恋するマジックアワー


――――……
――……



「あの……どこ行くの?」


洸さんの運転する車に乗って、国道をひた走る。


「さあ。どこでしょう」

「えー?なにそれ……」


チラリとあたしに視線を向けて、まるで子供みたいに無邪気な笑顔を見せる洸さんに、頬が火照る。

25日の今日。
日曜日って事もあって、国道は少し混んでいた。

車はいつの間にか住宅街を抜けて、林道を進んでる。


「海ちゃんって休みの日はほんといつまでも寝てるよな。

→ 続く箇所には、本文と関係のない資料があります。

(** * GEES2Downloader: tiling, fetching and assembling a raster band

    A shallow embedding of [src/geeS2downloader/common.py] and
    [src/geeS2downloader/gee.py], followed by the properties of the tiler,
    the size estimators, the streaming reader, the archive reader, the
    geometry helper and the band downloader.

    Conventions of the embedding:
    - Python [int] is [Z]; Python [float] is a binary64 [float] (the kernel's
      primitive floats, with the specification of their operations in
      [SpecFloat]);
    - a call that may raise returns an [outcome]; code that mutates the
      downloader or writes to the console runs in the state monad [M];
    - the collaborators (Earth Engine, requests, zipfile, rasterio, geojson)
      are values of the record [World] or section variables;
    - loops that the source does not bound take a [fuel : nat], and
      [OutOfFuel] is the outcome of a run that did not finish within it. *)

From Stdlib Require Import ZArith List String Bool Lia QArith Floats.
From Stdlib Require Import DecimalString.
From stdpp Require Import gmap.
Import ListNotations.

Local Open Scope Z_scope.

(* ===================================================================== *)
(** * Part I: the model *)
(* ===================================================================== *)

(** ** The Python runtime the code relies on *)

Module Py.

若い子の特権ってやつか」

「……洸さんは?」

「ん?」

「休みの日、いつまで寝てるの?」

「…………昼」

「ほら!変わんないよ」

「あはは」


他愛のない話で盛り上がる。
嬉しくて、死んじゃいそうだよ……。

車内の時計は、すでに3時を回っていた。

ほんと、どこに行くつもりかな……。
せっかくのクリスマス。
洸さんはあの人といるんだと思ってた。

運転する洸さんをそっと盗み見る。
肘掛けに腕を乗せて、楽な姿勢でハンドルを握るその横顔は、いつも見てるのに、また違う人みたいだ。

そんなあたしに気付いた洸さんが、視線だけを向けた。


ドキ!


慌てて逸らすと、いきなり頭に手が乗っかった。


「なんだよ。悩み事?」

「わわ」


グシャグシャとかき混ぜられて、ボサボサになったあたしを見て、洸さんは目を細める。

もぉ……。

悩みって、あなたの事だってば。

そうやって、容赦なくあたしのテリトリーに入ってくる洸さん。
今みたいに心の中もかき乱して、ふとした瞬間一線を引く。


振り回されてる。
洸さんの行動に、その言葉に、一喜一憂してる。

頭の中混乱して、だけど、わけもわからないまま、どんどん気持ちだけ大きくなる。


「なんかこれって……デートみたい」


そう言ったわたしに、洸さんはパチパチと瞬きをした。
それから呆れたように笑うと、「生意気」ってそう言った。